◆ Directions for this task:
Below are the entries to work from; restate word for word the portion that opens with the line containing "clock st - began <= T" and closes with the line containing "(** C3, as the", keeping both.

═══ Records for the exercise ═══

(** Step 1: the [try] block and its handler. *)
Definition get_article_urls (limit : Z) : M (list string) :=
  try_except
    (soup <- get_soup base_url ;;
     ret (discover soup limit))
    (fun e => raise ("Network error: " ++ e)).

(** One turn of the loop of step 2: the [try] block and its handler. *)
Definition scrape_article (u : string) : M article :=
  try_except
    (soup <- get_soup u ;;
     let title := extract_title soup in
     let content := extract_content soup in
     let summary := extract_summary soup in
     let date := extract_date soup in
     now <- now_isoformat ;;
     ret {| url := u; title := title; summary := summary;
            content := content; date := date; scraped_at := now |})
    (fun e =>
       now <- now_isoformat ;;
       ret {| url := u; title := "Error fetching article"; summary := "";
              content := "Error: " ++ PyStr.slice_to 200 e; date := "";
              scraped_at := now |}).

Fixpoint articles_loop (article_urls : list string) (articles : list article)
  : M (list article) :=
  match article_urls with
  | [] => ret articles
  | u :: rest =>
      a <- scrape_article u ;;
      articles_loop rest (articles ++ [a])%list
  end.

Definition scrape_crypto_news (limit : Z) : M (list article) :=
  article_urls <- get_article_urls limit ;;
  match article_urls with
  | [] => raise "Could not find articles. Website structure may have changed."
  | _ =>
      articles <- articles_loop article_urls [] ;;
      match articles with
      | [] => raise "No articles were scraped successfully"
      | _ => ret articles
      end
  end.

End Scraper.

(** ** Sample documents *)

Module Samples.

Definition text (s : string) : node := NavigableString s.
Definition a (href : string) (label : string) : node :=
  Tag "a" {[ "href" := href ]} [text label].

(** Five article links and two category links under a class-marked div. *)
Definition latest_div : node :=
  Tag "div" {[ "class" := "box latest-articles" ]}
    [a "/news/one/" "1"; a "/category/x/y/" "c"; a "/news/two/" "2";
     a "/news/one/" "1 again"; a "/tag/z/w/" "t"; a "/news/three/" "3";
     a "/news/four/" "4"; a "https://crypto.news/news/five/" "5"].

Definition homepage : list node := [latest_div].

(** A "Latest" heading whose parent holds two article links. *)
Definition homepage_heading : list node :=
  [Tag "section" ∅
     [Tag "h2" ∅ [text "  LATEST "];
      a "/news/one/" "1"; a "/news/two/" "2"; a "/" "home"]].

(** No heading and no class mentions "latest". *)
Definition homepage_no_region : list node :=
  [Tag "p" ∅ [text "Welcome"; a "/news/one/" "1"]].

(** A region is found, but its only link is a category page. *)
Definition homepage_empty_region : list node :=
  [Tag "div" {[ "class" := "latest" ]} [a "/category/x/y/" "c"]].

(** A heading made of three strings. *)
Definition article_mixed_heading : list node :=
  [Tag "h1" ∅ [text "Bitcoin "; Tag "em" ∅ [text "Hits"]; text " $100K"]].

(** Only a heading that mentions "latest": the region is the section
    parsed after it. *)
Definition homepage_proximity : list node :=
  [Tag "h2" ∅ [text "The latest from the markets"];
   Tag "p" ∅ [a "/news/skipped/" "not in the region"];
   Tag "section" ∅ [a "/news/six/" "6"; a "/about" "short"; a "/news/seven/#top" "7"]].
(** C10: with no user agent configured and none in the request, the
    responder does not call [get_css]: it calls [next()] and the state,
    the generator log included, is unchanged. *)
Theorem font_css_responder_no_ua cfg (w : world) req :
  truthy (cfg_ua cfg) = false -> truthy (ua_header req) = false ->
  font_css_responder gen td wr cfg w req = ([CallNext], w).
Proof.
  intros Hc Hh. unfold font_css_responder.
  assert (Hu : resolve_ua cfg req = ua_header req)
    by (unfold resolve_ua; rewrite Hc; reflexivity).
  destruct (String.eqb (method req) "GET"); [|reflexivity].
  destruct (regex_exec (url req)) as [[m1 m2]|]; [|reflexivity].
  rewrite Hu. destruct (ua_header req) as [h|]; [|reflexivity].
  rewrite Hh. reflexivity.
Qed.

End Responder.

(** * Evaluations of the responder theorems on concrete requests *)

Lemma font_css_responder_locale_and_fonts_witness :
  font_css_responder demo_gen demo_tmp_dir demo_write_ok demo_config
    empty_world (get_request "/en/Arial,Roboto/fonts.css" (Some demo_ua))
  = (let (r, w') := get_css demo_gen demo_tmp_dir demo_write_ok empty_world
                      demo_ua "en" ["Arial"; "Roboto"] in
     css_callback demo_config r w')
  /\ font_css_responder demo_gen demo_tmp_dir demo_write_ok demo_config
       empty_world (get_request "/Arial,Roboto/fonts.css" (Some demo_ua))
     = (let (r, w') := get_css demo_gen demo_tmp_dir demo_write_ok empty_world
                         demo_ua "default" ["Arial"; "Roboto"] in
        css_callback demo_config r w').
Proof.
  split.
  - apply (proj1 (font_css_responder_locale_and_fonts demo_gen demo_tmp_dir
                    demo_write_ok demo_config empty_world
                    (get_request "/en/Arial,Roboto/fonts.css" (Some demo_ua))
                    demo_ua eq_refl eq_refl ltac:(discriminate))).
    reflexivity.
  - apply (proj2 (font_css_responder_locale_and_fonts demo_gen demo_tmp_dir
                    demo_write_ok demo_config empty_world
                    (get_request "/Arial,Roboto/fonts.css" (Some demo_ua))
                    demo_ua eq_refl eq_refl ltac:(discriminate))).
    reflexivity.
Defined.
(** C10 as stated fails: with [timeout_seconds = 0], one nanosecond between
    the reading of [began] and the first check is enough for the loop to
    raise the timeout error without a single POST. *)
Lemma timeout_before_first_post :
  let w := {| now := 0; startup := 1;
              script := [answered (token_reply (JObj [("access_token", JStr "a1")])) 0] |} in
  0 <= 0 /\
  exists st,
    poll_token_endpoint (JStr "d1") "oidc-agent" None 5 0 w
      = (Raised (TimeoutError timed_out_msg), st) /\
    sent st = [].
Proof. split; [lia|]. eexists. split; reflexivity. Qed.

(** ** The timeout *)

Lemma slept_posted_clock dc cid aud st r interval :
  clock (slept interval (posted dc cid aud st r) r)
    = clock st + Z.of_N (rtt r) + interval * NS_PER_SEC + Z.of_N (oversleep r).
Proof. reflexivity. Qed.

(** Over transient rounds the loop runs until the budget is spent; when it
    raises, the check before had passed, so the overshoot is what one
    iteration added: its POST, its sleep and the sleep's lateness. *)
Lemma transient_rounds_time_out dc cid aud T began d script : forall st,
  forallb transient script = true ->
  (forall r, In r script -> Z.of_N (rtt r) + Z.of_N (oversleep r) <= d) ->
  clock st - began <= T * NS_PER_SEC + current_interval st * NS_PER_SEC + d ->
  T * NS_PER_SEC
    < clock st - began + total (sleeps (current_interval st) script) * NS_PER_SEC ->
  exists st',
    poll_loop dc cid aud T began st script = (Raised (TimeoutError timed_out_msg), st') /\
    T * NS_PER_SEC < clock st' - began /\
    clock st' - began <= T * NS_PER_SEC + current_interval st' * NS_PER_SEC + d.
Proof.
  induction script as [|r script IH]; intros st Hall Hd Hslack Hsum.
  - simpl in Hsum. exists st. rewrite poll_loop_timed_out by lia. split; [reflexivity|lia].
  - destruct (Z_lt_le_dec (T * NS_PER_SEC) (clock st - began)) as [Hout|Hin].
    + exists st. rewrite poll_loop_timed_out by exact Hout. split; [reflexivity|lia].
    + simpl in Hall. apply andb_prop in Hall as [Hr Hall].
      rewrite poll_loop_in_time by exact Hin.
      rewrite (iteration_transient dc cid aud st r Hr).
      set (i := next_interval (current_interval st) r) in *.
      assert (Hone : Z.of_N (rtt r) + Z.of_N (oversleep r) <= d)
        by (apply Hd; left; reflexivity).
      apply IH.
      * exact Hall.
      * intros r' Hr'. apply Hd. right. exact Hr'.
      * rewrite slept_posted_clock. simpl. lia.
      * rewrite slept_posted_clock. simpl.
        simpl in Hsum. fold i in Hsum. unfold total in *. simpl in Hsum.
        pose proof (N2Z.is_nonneg (rtt r)). pose proof (N2Z.is_nonneg (oversleep r)).
        lia.
Qed.

(** C3, as the code has it: over pending / slow_down answers whose sleep
    intervals sum past [T], the loop ends by raising the timeout error, and
    the time elapsed by then exceeds [T] by at most the last interval plus
    [d], where [d] bounds what does not show in the intervals: the time to
    the first check, and each round's POST and sleep lateness.  With
    instantaneous calls ([d = 0]) that is one interval's slack. *)
Theorem timeout_within_one_iteration dc cid aud interval T d w :
  0 <= T ->
  forallb transient (script w) = true ->
  T < total (sleeps (Z.max 5 (interval_or_5 interval)) (script w)) ->
  Z.of_N (startup w) <= d ->
  (forall r, In r (script w) -> Z.of_N (rtt r) + Z.of_N (oversleep r) <= d) ->
  exists st,
    poll_token_endpoint dc cid aud interval T w
      = (Raised (TimeoutError timed_out_msg), st) /\
    T * NS_PER_SEC < clock st - now w /\
    clock st - now w <= (T + current_interval st) * NS_PER_SEC + d.
Proof.
  intros HT Hall Hsum Hlag Hd. unfold poll_token_endpoint.
  destruct (transient_rounds_time_out dc cid aud T (now w) d (script w)
              (initial_state interval w) Hall Hd) as (st & Hrun & Hlo & Hhi).
  - simpl. unfold NS_PER_SEC. lia.
  - simpl. pose proof (N2Z.is_nonneg (startup w)). unfold NS_PER_SEC. lia.
  - exists st. split; [exact Hrun|]. split; [exact Hlo|lia].
Qed.

Lemma timeout_within_one_iteration_witness :
  exists st,
    poll_token_endpoint (JStr "d1") "oidc-agent" None 5 10
      {| now := 0; startup := 0;
         script := [answered pending_400 0; answered pending_400 0;
                    answered pending_400 0] |}
      = (Raised (TimeoutError timed_out_msg), st) /\
    10 * NS_PER_SEC < clock st - 0 /\
    clock st - 0 <= (10 + current_interval st) * NS_PER_SEC + 0.
Proof.
  apply (timeout_within_one_iteration (JStr "d1") "oidc-agent" None 5 10 0
           {| now := 0; startup := 0;
              script := [answered pending_400 0; answered pending_400 0;
                         answered pending_400 0] |}).
  - lia.
  - reflexivity.
  - vm_compute. reflexivity.
  - simpl. lia.
  - simpl. intros r [<-|[<-|[<-|[]]]]; simpl; lia.
Defined.

(** C3 as stated fails: a budget of 10 seconds, three pending answers at an
    interval of 5 seconds (sleeps sum to 15), the third POST taking 20
    seconds.  The loop raises the timeout error 35 seconds in: 25 seconds past
    the budget, with an interval of 5. *)
Lemma timeout_slack_exceeds_one_interval :
  forallb transient
    [answered pending_400 0; answered pending_400 0;
     answered pending_400 20000000000] = true /\
  10 < total (sleeps (Z.max 5 (interval_or_5 5))
                [answered pending_400 0; answered pending_400 0;
                 answered pending_400 20000000000]) /\
  exists st,
    poll_token_endpoint (JStr "d1") "oidc-agent" None 5 10
      {| now := 0; startup := 0;
         script := [answered pending_400 0; answered pending_400 0;
                    answered pending_400 20000000000] |}
      = (Raised (TimeoutError timed_out_msg), st) /\
    current_interval st = 5 /\
    clock st - 0 = 35 * NS_PER_SEC /\
    (10 + current_interval st) * NS_PER_SEC < clock st - 0.
Proof.
  split; [reflexivity|]. split; [vm_compute; reflexivity|].
  eexists. split; [vm_compute; reflexivity|].
  split; [reflexivity|]. split; vm_compute; reflexivity.
Qed.

(** ** How the loop is started *)

Lemma initial_interval interval w :
  current_interval (initial_state interval w) = Z.max 5 interval.
Proof.
  simpl. unfold interval_or_5. destruct (interval =? 0) eqn:E; [|reflexivity].
  apply Z.eqb_eq in E. subst. reflexivity.
Qed.

Lemma assoc_dict_set_other k k' v ms :
  k <> k' -> assoc k (dict_set k' v ms) = assoc k ms.
Proof.
  intros Hne. induction ms as [|[k0 v0] ms IH]; simpl.
  - destruct (String.eqb k k') eqn:E; [apply String.eqb_eq in E; congruence|reflexivity].
  - destruct (String.eqb k' k0) eqn:E0; simpl.
    + apply String.eqb_eq in E0. subst k0.
      destruct (String.eqb k k') eqn:E; [apply String.eqb_eq in E; congruence|reflexivity].
    + destruct (String.eqb k k0); [reflexivity|exact IH].
Qed.

(** What the interval and the budget of the call come to. *)
Lemma poll_call_of_device_response (members : list (string * json))
    (device_code : json) (server_interval : option Z) :
  assoc "device_code" members = Some device_code ->
  assoc "interval" members = JInt <$> server_interval ->
  poll_call_of (JObj members)
    = Ok {| call_device_code := device_code;
            call_interval := default 5 server_interval;
            call_timeout_seconds := 900 |}.
Proof.
  intros Hc Hi. unfold poll_call_of. simpl. rewrite Hc, Hi. simpl.
  destruct server_interval; reflexivity.
Qed.

Lemma andthen_returned {A B} (m : prog A) (k : A -> prog B) w a w' :
  m w = (Returned a, w') -> andthen m k w = k a w'.
Proof. intros H. unfold andthen. rewrite H. reflexivity. Qed.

═══

◆ Task result:
  clock st - began <= T * NS_PER_SEC + current_interval st * NS_PER_SEC + d ->
  T * NS_PER_SEC
    < clock st - began + total (sleeps (current_interval st) script) * NS_PER_SEC ->
  exists st',
    poll_loop dc cid aud T began st script = (Raised (TimeoutError timed_out_msg), st') /\
    T * NS_PER_SEC < clock st' - began /\
    clock st' - began <= T * NS_PER_SEC + current_interval st' * NS_PER_SEC + d.
Proof.
  induction script as [|r script IH]; intros st Hall Hd Hslack Hsum.
  - simpl in Hsum. exists st. rewrite poll_loop_timed_out by lia. split; [reflexivity|lia].
  - destruct (Z_lt_le_dec (T * NS_PER_SEC) (clock st - began)) as [Hout|Hin].
    + exists st. rewrite poll_loop_timed_out by exact Hout. split; [reflexivity|lia].
    + simpl in Hall. apply andb_prop in Hall as [Hr Hall].
      rewrite poll_loop_in_time by exact Hin.
      rewrite (iteration_transient dc cid aud st r Hr).
      set (i := next_interval (current_interval st) r) in *.
      assert (Hone : Z.of_N (rtt r) + Z.of_N (oversleep r) <= d)
        by (apply Hd; left; reflexivity).
      apply IH.
      * exact Hall.
      * intros r' Hr'. apply Hd. right. exact Hr'.
      * rewrite slept_posted_clock. simpl. lia.
      * rewrite slept_posted_clock. simpl.
        simpl in Hsum. fold i in Hsum. unfold total in *. simpl in Hsum.
        pose proof (N2Z.is_nonneg (rtt r)). pose proof (N2Z.is_nonneg (oversleep r)).
        lia.
Qed.

(** C3, as the code has it: over pending / slow_down answers whose sleep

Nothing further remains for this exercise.